ある公団が輸入品の横流しで不正な利益を上げ、大金が政界に流れた疑いが強まった…

西日本新聞

 ある公団が輸入品の横流しで不正な利益を上げ、大金が政界に流れた疑いが強まった。だが、鍵を握る公団の課長補佐が自殺し、検察の捜査は行き詰まる…。松本清張さんの小説「濁った陽」

▼事件を調べた主人公は、こう考える。〈汚職事件が起こると、中堅役人がいつも人柱的な犠牲者になる〉〈峻烈(しゅんれつ)な取り調べで動揺しているところへ、上司から保身のための苛烈(かれつ)な追及を受けるので、実直な者ほど自殺に追い込まれやすい〉〈彼らの自殺は精神的な他殺である〉

▼小説は実際の事件がモデル。〈一人の犠牲者によって上司の幾人かが、それにつながる外部の十数人かが助かり、のうのうと生きて暮らしている〉。
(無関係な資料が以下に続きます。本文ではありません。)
(** X13: over any run of the door/motion sketch that keeps [door_prev]
    and [motion_prev], each channel reports the levels read with
    repetitions dropped, starting from the stored value; consecutive
    reports of a channel differ and the last one, if any, is the level read
    last, which is also the stored value at the end. *)
Theorem MotionSensor_reports_follow_the_pins :
  forall (pins : list (bool * bool)) (s : MotionSensor.state),
    let d0 := MotionSensor.door_prev s in
    let m0 := MotionSensor.motion_prev s in
    MotionSensor.door_reports (snd (MotionSensor.run pins s)) =
      map (fun b : bool => if b then "1" else "0")%string (changes d0 (map fst pins))
    /\ MotionSensor.motion_reports (snd (MotionSensor.run pins s)) =
      map (fun b : bool => if b then "1" else "0")%string (changes m0 (map snd pins))
    /\ alternates d0 (changes d0 (map fst pins))
    /\ alternates m0 (changes m0 (map snd pins))
    /\ MotionSensor.door_prev (fst (MotionSensor.run pins s)) = last (map fst pins) d0
    /\ MotionSensor.motion_prev (fst (MotionSensor.run pins s)) = last (map snd pins) m0
    /\ last (changes d0 (map fst pins)) d0 = last (map fst pins) d0
    /\ last (changes m0 (map snd pins)) m0 = last (map snd pins) m0.
Proof.
  intros pins s d0 m0. subst d0 m0.
  assert (R : forall pins s,
    MotionSensor.door_reports (snd (MotionSensor.run pins s)) =
      map (fun b : bool => if b then "1" else "0")%string
        (changes (MotionSensor.door_prev s) (map fst pins))
    /\ MotionSensor.motion_reports (snd (MotionSensor.run pins s)) =
      map (fun b : bool => if b then "1" else "0")%string
        (changes (MotionSensor.motion_prev s) (map snd pins))
    /\ MotionSensor.door_prev (fst (MotionSensor.run pins s))
        = last (map fst pins) (MotionSensor.door_prev s)
    /\ MotionSensor.motion_prev (fst (MotionSensor.run pins s))
        = last (map snd pins) (MotionSensor.motion_prev s)).
  { clear pins s. induction pins as [|[door motion] pins IH]; intros s;
      [repeat split|].
    rewrite MotionSensor_run_cons. cbn [fst snd map changes].
    rewrite !last_cons_default.
    assert (AD : forall a b, MotionSensor.door_reports (a ++ b)
                  = MotionSensor.door_reports a ++ MotionSensor.door_reports b)
      by (intros; apply flat_map_app).
    assert (AM : forall a b, MotionSensor.motion_reports (a ++ b)
                  = MotionSensor.motion_reports a ++ MotionSensor.motion_reports b)
      by (intros; apply flat_map_app).
    rewrite AD, AM.
    destruct (IH (MotionSensor.mk_state door motion)) as (I1 & I2 & I3 & I4).
    cbn [MotionSensor.door_prev MotionSensor.motion_prev] in I1, I2, I3, I4.
    rewrite I1, I2, I3, I4, MotionSensor_loop_eq. cbn [sent snd].
    destruct (Bool.eqb door (MotionSensor.door_prev s)) eqn:E1;
      [apply Bool.eqb_prop in E1; rewrite <- E1|];
    (destruct (Bool.eqb motion (MotionSensor.motion_prev s)) eqn:E2;
      [apply Bool.eqb_prop in E2; rewrite <- E2|]);
    repeat split. }
  destruct (R pins s) as (R1 & R2 & R3 & R4).
  repeat split; try assumption;
    try apply changes_alternates; apply changes_last.
Qed.

(** X14: as configured, ProMini3v.ino reports both levels in every wake
    cycle, changed or not: over any run the door reports are all door
    levels read, in order, likewise for motion; a run of [n] cycles sends
    [2 n] messages and leaves the state untouched. *)
Theorem ProMini3v_reports_every_reading :
  forall (pins : list (bool * bool)) (s : ProMini3v.state),
    ProMini3v.door_reports (snd (ProMini3v.run pins s)) =
      map (fun b : bool => if b then "1" else "0")%string (map fst pins)
    /\ ProMini3v.motion_reports (snd (ProMini3v.run pins s)) =
      map (fun b : bool => if b then "1" else "0")%string (map snd pins)
    /\ List.length (snd (ProMini3v.run pins s)) = (2 * List.length pins)%nat
    /\ fst (ProMini3v.run pins s) = s.
Proof.
  induction pins as [|[door motion] pins IH]; intros s; [repeat split|].
  cbn [ProMini3v.run]. rewrite ProMini3v_loop_eq.
  cbn [state_after sent fst snd].
  destruct (IH s) as (I1 & I2 & I3 & I4).
  destruct (ProMini3v.run pins s) as [s' out]. cbn [fst snd] in *.
  cbn [app ProMini3v.door_reports ProMini3v.motion_reports flat_map map List.length].
  fold (ProMini3v.door_reports out). fold (ProMini3v.motion_reports out).
  rewrite I1, I2, I3. repeat split; [lia|exact I4].
Qed.
End DigitalTraces.

(** * The self test: when it passes *)
Section SelfTestVerdict.
Import SelfTest.

End SelfTestVerdict.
権力者や組織を守るために個人を犠牲にする、太陽が濁ったような社会への作者の憤りが伝わる

▼森友学園への国有地売却を巡る決裁文書の書き換え疑惑が大問題となる中、売却を担当した近畿財務局の職員が自ら命を絶った。この人も「人柱的な犠牲者」ではなかったか

▼財務省は「事前の価格交渉はなかった」「価格は適正」「記録は破棄した」と言い張ってきた。全ては覆り、ついに改ざんを認めた

▼当時、理財局長だった佐川宣寿(のぶひさ)氏は「国会混乱の責任を取る」として国税庁長官を辞任したが、「何のために」という疑惑の核心は黙したまま。佐川氏もまた「人柱」なのだとしたら、濁った陽の下で、のうのうとしている誰かがいよう。